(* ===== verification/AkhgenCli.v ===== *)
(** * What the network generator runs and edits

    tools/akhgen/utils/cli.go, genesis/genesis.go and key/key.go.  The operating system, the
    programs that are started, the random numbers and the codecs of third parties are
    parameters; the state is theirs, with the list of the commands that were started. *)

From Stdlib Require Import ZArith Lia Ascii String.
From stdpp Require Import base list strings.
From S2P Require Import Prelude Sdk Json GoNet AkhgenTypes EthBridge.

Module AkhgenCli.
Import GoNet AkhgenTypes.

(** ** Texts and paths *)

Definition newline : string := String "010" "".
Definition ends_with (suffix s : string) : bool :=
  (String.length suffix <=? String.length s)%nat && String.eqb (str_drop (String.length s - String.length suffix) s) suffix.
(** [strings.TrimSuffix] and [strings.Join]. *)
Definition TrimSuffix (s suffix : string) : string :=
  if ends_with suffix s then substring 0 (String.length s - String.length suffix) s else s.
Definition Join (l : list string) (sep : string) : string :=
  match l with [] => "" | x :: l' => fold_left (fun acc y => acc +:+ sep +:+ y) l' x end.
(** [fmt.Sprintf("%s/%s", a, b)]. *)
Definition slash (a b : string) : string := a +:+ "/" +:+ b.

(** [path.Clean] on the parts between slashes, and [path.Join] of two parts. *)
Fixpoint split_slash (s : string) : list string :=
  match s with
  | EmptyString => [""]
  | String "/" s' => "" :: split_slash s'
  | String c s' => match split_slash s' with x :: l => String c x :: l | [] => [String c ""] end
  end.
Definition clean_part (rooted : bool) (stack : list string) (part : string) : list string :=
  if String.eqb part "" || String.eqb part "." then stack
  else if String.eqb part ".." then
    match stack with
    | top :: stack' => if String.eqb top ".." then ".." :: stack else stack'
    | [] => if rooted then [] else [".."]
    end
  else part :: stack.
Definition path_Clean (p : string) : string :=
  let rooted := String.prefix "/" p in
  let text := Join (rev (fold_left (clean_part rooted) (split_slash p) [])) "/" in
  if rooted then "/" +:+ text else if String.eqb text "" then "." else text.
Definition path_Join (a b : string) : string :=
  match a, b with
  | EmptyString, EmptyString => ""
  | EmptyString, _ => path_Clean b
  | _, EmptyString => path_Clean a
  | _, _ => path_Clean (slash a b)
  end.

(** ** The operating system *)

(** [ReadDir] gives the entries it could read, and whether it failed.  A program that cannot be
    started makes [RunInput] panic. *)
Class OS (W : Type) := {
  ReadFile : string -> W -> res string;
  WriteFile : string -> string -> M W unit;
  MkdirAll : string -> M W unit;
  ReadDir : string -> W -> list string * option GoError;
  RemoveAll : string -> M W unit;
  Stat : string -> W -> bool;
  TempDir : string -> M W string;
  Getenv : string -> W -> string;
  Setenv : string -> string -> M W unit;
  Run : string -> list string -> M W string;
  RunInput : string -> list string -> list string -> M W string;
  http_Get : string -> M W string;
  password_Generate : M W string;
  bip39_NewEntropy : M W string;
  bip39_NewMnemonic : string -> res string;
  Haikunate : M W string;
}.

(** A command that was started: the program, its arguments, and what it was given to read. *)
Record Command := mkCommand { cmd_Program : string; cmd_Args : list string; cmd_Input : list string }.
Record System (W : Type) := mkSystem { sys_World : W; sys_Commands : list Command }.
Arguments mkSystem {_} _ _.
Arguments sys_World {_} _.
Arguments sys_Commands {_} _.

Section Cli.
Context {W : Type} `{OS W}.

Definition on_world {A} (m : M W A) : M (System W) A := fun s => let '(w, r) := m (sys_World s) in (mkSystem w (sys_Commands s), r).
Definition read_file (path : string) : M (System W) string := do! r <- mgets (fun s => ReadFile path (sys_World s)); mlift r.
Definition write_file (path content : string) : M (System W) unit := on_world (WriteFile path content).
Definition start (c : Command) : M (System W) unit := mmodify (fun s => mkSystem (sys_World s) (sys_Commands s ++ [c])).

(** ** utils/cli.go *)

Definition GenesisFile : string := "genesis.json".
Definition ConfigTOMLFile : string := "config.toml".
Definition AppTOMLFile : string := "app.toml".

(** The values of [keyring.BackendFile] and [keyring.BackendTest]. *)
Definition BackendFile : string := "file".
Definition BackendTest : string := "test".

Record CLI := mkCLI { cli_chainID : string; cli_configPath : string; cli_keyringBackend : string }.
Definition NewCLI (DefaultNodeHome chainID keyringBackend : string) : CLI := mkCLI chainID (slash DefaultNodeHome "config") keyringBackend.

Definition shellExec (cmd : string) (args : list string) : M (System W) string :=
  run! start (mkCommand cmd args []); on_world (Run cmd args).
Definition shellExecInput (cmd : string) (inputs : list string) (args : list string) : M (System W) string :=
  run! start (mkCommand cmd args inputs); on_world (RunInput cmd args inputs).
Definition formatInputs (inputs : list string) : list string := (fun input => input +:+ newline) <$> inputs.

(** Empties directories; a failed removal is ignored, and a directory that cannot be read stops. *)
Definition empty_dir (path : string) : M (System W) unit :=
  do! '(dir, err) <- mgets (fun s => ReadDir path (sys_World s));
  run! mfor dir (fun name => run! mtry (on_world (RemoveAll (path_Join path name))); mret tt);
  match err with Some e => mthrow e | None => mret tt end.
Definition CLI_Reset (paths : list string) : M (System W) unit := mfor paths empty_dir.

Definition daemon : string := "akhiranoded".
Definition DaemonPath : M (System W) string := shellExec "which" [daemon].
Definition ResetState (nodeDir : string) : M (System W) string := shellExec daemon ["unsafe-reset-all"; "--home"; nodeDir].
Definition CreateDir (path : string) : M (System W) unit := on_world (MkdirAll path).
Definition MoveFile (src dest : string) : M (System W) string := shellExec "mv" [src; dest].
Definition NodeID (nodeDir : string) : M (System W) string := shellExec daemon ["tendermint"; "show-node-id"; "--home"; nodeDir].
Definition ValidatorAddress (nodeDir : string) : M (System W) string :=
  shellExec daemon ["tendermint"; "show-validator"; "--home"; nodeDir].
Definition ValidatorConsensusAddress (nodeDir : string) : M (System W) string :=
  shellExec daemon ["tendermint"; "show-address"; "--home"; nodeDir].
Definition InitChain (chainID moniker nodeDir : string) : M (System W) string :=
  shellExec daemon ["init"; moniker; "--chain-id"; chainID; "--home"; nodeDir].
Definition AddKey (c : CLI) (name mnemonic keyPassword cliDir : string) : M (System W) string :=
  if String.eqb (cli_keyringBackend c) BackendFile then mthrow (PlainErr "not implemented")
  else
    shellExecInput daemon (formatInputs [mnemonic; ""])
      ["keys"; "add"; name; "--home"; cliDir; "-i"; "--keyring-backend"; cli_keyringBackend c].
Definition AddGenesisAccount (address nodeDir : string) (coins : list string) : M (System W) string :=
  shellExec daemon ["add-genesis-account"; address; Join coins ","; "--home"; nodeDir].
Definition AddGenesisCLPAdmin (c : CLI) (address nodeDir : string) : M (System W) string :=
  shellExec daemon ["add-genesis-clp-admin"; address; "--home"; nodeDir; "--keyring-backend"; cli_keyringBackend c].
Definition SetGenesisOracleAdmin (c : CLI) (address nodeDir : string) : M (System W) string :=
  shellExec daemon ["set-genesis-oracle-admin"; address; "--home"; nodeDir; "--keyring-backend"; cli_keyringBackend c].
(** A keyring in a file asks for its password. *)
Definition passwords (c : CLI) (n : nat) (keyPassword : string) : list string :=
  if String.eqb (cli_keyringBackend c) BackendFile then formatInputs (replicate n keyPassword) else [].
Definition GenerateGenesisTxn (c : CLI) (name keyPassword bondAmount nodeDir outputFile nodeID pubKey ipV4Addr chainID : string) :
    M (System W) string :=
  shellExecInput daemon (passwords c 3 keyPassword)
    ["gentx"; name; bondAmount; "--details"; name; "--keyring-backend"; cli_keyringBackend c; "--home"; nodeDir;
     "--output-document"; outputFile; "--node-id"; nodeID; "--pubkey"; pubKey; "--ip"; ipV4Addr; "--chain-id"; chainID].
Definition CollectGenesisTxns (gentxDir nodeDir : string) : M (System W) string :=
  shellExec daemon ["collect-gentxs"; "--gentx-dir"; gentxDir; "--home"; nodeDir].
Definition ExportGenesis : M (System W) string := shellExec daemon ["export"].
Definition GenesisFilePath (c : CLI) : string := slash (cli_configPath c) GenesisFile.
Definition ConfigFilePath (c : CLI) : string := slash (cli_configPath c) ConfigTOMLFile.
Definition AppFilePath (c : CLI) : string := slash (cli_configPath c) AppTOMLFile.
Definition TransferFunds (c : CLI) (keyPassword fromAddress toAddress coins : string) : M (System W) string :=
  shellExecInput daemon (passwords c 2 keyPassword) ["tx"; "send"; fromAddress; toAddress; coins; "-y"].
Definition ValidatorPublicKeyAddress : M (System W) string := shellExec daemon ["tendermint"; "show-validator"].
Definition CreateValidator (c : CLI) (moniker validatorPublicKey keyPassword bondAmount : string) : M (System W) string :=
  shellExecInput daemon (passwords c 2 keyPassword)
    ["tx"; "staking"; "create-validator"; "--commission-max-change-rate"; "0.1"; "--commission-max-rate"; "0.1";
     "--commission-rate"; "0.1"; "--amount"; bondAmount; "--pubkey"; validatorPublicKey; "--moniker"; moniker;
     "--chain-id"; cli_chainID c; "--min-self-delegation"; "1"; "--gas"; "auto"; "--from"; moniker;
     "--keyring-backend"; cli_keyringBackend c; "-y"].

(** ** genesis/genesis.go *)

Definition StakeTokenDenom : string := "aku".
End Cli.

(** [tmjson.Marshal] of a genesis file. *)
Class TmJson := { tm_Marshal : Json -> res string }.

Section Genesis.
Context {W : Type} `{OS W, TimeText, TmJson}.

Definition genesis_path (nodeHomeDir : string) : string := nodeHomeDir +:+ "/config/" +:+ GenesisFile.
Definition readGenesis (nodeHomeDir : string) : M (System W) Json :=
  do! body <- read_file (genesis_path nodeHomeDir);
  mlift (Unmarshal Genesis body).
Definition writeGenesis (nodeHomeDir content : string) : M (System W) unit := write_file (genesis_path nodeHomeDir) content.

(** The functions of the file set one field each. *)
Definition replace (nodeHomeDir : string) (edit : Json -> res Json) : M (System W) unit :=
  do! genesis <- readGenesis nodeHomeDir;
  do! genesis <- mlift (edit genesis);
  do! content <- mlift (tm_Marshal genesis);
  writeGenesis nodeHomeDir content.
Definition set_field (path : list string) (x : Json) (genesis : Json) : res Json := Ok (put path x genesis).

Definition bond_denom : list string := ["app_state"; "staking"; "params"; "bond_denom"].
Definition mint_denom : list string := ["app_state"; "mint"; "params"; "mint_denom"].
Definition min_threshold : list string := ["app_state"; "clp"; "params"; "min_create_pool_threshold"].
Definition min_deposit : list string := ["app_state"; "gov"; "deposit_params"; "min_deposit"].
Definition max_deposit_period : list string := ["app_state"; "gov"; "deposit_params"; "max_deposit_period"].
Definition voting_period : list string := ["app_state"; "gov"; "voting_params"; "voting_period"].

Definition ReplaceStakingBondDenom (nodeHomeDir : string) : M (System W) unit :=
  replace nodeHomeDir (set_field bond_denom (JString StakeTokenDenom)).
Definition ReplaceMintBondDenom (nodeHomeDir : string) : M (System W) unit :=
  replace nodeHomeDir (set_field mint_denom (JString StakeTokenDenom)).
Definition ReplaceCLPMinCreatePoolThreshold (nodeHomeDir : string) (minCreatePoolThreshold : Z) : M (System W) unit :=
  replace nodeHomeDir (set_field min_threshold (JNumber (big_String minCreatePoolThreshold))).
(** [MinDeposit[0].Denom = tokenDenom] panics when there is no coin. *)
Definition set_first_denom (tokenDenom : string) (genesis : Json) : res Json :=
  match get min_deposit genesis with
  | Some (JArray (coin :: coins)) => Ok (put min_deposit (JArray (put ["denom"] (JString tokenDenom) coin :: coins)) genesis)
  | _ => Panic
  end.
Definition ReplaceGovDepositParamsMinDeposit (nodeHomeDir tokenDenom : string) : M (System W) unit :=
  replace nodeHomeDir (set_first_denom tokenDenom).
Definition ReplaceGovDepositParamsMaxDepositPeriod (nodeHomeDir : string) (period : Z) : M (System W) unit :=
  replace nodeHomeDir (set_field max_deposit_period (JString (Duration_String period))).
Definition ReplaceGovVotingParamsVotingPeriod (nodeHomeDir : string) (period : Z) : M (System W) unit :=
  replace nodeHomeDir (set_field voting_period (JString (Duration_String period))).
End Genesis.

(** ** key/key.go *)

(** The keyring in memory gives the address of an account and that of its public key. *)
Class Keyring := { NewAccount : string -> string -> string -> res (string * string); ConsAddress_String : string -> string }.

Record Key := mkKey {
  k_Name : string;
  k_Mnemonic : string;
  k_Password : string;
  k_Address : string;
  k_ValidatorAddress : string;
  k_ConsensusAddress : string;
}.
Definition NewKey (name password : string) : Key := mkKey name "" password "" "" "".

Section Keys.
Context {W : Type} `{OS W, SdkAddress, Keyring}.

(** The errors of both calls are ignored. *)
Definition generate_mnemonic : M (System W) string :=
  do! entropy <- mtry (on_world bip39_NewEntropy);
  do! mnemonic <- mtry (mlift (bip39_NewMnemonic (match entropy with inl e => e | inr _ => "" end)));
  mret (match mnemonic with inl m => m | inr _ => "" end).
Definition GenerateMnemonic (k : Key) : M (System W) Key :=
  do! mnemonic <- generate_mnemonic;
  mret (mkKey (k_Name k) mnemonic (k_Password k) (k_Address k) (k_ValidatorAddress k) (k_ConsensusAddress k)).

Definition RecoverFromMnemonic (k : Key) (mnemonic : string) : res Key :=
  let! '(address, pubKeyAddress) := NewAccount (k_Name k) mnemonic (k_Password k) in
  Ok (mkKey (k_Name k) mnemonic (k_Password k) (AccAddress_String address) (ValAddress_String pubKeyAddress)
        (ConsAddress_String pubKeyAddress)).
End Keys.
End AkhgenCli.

* * *

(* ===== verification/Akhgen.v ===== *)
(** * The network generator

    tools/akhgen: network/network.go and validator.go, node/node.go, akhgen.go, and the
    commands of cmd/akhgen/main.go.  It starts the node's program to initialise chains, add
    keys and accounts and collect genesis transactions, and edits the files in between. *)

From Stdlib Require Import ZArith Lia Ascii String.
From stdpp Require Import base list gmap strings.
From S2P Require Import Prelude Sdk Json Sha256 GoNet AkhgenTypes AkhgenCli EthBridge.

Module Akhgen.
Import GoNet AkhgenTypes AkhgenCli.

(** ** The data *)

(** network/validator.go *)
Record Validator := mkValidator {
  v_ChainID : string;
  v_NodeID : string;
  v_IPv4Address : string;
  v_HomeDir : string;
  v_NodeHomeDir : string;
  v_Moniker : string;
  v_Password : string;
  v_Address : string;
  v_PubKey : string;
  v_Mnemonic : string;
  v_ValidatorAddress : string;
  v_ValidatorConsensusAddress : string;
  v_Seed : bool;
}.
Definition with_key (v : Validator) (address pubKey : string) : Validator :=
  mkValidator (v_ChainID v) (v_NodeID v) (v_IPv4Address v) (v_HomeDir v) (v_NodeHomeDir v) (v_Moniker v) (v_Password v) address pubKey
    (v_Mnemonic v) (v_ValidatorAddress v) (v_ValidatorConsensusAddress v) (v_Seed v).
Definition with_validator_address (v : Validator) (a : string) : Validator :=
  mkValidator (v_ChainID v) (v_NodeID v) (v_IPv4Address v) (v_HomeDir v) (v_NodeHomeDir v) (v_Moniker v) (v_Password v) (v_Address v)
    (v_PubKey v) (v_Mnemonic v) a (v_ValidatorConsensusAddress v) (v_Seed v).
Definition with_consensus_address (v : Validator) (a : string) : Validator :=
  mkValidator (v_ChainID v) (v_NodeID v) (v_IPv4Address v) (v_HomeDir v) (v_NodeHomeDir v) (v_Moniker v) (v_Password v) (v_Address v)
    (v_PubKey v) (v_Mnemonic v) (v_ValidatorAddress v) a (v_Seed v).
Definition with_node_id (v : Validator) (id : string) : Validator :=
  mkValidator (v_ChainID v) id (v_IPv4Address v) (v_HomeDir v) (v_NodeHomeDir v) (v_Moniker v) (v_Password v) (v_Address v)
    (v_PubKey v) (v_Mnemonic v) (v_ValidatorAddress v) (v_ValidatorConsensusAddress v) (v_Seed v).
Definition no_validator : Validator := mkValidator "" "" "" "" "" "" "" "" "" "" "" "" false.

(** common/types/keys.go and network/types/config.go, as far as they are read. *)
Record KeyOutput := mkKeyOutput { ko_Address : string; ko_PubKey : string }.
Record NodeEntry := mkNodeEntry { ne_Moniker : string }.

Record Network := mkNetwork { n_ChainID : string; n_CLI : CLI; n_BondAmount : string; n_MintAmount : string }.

* * *

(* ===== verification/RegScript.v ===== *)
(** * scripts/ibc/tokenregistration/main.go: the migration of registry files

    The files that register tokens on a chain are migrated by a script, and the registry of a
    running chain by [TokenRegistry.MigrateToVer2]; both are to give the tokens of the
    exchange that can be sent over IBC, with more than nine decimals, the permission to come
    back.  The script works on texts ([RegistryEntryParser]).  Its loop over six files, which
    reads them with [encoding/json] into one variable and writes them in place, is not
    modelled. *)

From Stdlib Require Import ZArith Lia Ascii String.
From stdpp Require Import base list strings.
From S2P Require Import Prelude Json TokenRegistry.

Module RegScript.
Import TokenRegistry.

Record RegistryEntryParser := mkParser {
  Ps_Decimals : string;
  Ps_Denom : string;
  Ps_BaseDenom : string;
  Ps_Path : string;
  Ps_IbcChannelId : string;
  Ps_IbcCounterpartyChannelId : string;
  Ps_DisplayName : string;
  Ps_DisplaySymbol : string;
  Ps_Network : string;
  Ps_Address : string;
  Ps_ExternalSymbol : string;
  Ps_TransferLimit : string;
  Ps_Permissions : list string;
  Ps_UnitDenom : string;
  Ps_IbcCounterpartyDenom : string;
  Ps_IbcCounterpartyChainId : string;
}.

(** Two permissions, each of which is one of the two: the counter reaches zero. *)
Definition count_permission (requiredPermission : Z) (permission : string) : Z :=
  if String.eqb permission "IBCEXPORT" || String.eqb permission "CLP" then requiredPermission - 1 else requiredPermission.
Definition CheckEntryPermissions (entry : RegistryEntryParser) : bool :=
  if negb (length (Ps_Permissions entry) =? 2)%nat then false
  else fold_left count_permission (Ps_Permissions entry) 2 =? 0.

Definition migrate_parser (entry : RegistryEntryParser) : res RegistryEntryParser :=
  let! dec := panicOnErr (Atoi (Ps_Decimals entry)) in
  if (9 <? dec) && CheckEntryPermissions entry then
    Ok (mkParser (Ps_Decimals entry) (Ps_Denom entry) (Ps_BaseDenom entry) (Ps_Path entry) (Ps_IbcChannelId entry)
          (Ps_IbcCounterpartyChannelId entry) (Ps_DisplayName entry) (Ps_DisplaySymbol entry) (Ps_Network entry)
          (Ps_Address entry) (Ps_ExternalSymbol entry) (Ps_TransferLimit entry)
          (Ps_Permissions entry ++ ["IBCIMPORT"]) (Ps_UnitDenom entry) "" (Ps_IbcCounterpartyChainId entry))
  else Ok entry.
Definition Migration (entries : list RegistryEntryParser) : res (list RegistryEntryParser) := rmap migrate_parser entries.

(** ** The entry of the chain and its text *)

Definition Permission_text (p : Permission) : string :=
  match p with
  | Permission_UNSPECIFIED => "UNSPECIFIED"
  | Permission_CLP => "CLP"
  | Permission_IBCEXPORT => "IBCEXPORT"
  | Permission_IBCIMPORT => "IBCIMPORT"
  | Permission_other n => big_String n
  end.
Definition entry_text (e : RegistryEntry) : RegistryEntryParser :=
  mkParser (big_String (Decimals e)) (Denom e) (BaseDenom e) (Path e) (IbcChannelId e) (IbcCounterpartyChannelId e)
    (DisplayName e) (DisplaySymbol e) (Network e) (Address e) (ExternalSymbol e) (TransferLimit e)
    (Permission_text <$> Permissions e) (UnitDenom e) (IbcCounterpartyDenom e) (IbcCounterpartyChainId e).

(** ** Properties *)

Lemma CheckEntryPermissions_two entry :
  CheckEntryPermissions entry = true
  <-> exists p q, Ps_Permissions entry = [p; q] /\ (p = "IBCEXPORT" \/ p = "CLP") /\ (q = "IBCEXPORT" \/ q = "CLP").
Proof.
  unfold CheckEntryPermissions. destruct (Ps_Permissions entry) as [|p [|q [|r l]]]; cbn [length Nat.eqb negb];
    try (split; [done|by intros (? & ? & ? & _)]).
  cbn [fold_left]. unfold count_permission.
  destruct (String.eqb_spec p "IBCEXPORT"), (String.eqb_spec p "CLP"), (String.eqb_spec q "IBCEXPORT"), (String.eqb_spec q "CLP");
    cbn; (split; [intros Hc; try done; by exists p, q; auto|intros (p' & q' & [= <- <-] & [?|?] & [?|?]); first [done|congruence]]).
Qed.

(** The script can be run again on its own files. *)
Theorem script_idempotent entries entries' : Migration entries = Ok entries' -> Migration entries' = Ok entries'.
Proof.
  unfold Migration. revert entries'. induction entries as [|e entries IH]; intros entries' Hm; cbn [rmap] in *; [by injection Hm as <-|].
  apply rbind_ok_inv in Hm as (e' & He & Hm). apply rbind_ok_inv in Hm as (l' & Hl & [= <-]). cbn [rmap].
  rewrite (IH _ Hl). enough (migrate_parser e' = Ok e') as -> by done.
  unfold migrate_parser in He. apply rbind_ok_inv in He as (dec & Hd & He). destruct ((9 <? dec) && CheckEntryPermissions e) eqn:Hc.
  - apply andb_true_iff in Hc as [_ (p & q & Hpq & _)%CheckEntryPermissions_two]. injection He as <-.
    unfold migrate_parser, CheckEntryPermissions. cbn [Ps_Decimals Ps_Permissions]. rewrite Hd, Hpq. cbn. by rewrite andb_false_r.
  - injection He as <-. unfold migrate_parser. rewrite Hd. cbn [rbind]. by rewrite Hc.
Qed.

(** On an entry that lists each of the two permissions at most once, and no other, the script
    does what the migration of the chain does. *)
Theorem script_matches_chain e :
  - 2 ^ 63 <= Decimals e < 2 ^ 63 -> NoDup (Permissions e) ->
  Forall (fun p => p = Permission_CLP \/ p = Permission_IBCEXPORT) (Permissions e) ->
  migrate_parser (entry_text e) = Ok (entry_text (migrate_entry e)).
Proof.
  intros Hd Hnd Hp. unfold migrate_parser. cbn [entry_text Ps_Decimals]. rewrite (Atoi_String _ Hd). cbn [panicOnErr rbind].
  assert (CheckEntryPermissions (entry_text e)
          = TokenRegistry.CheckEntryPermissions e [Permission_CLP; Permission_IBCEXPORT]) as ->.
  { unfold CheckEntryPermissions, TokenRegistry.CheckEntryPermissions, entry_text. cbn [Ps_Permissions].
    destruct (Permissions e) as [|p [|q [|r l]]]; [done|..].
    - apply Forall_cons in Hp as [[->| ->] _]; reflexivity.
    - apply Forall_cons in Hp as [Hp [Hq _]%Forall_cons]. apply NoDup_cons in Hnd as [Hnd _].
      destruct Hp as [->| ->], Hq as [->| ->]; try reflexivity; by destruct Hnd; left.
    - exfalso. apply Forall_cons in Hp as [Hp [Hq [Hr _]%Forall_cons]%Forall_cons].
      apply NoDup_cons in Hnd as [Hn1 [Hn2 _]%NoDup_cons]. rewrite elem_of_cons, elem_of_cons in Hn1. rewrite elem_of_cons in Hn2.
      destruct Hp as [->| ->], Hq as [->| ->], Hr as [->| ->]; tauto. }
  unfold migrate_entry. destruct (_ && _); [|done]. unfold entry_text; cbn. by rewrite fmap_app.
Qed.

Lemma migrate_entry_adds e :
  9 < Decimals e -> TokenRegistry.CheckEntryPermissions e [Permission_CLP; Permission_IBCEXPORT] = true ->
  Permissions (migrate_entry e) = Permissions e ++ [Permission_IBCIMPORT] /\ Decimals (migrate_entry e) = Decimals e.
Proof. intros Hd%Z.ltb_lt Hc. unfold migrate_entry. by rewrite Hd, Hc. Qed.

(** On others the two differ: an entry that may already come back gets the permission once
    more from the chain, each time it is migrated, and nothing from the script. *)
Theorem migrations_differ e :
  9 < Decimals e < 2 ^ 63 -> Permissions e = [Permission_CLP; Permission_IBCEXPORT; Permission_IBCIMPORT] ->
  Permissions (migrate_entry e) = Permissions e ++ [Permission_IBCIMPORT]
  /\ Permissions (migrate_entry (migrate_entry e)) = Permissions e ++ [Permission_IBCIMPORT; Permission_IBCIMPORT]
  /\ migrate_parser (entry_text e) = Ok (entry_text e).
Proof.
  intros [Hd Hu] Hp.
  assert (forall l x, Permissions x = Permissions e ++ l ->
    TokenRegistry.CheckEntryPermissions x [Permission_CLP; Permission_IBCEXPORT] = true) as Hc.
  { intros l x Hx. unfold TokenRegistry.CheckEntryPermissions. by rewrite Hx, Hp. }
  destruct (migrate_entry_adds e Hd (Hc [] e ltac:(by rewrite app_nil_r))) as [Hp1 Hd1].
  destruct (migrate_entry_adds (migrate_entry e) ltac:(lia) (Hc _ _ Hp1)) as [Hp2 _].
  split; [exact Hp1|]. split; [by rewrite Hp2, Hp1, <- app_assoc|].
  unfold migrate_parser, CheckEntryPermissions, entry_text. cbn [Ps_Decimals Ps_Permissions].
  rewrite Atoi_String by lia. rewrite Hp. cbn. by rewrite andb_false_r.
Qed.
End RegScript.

▸ **What the task asks**
Copy out each line of the listing that contains the word "mgets".

▸ **Answer box**
Definition read_file (path : string) : M (System W) string := do! r <- mgets (fun s => ReadFile path (sys_World s)); mlift r.
  do! '(dir, err) <- mgets (fun s => ReadDir path (sys_World s));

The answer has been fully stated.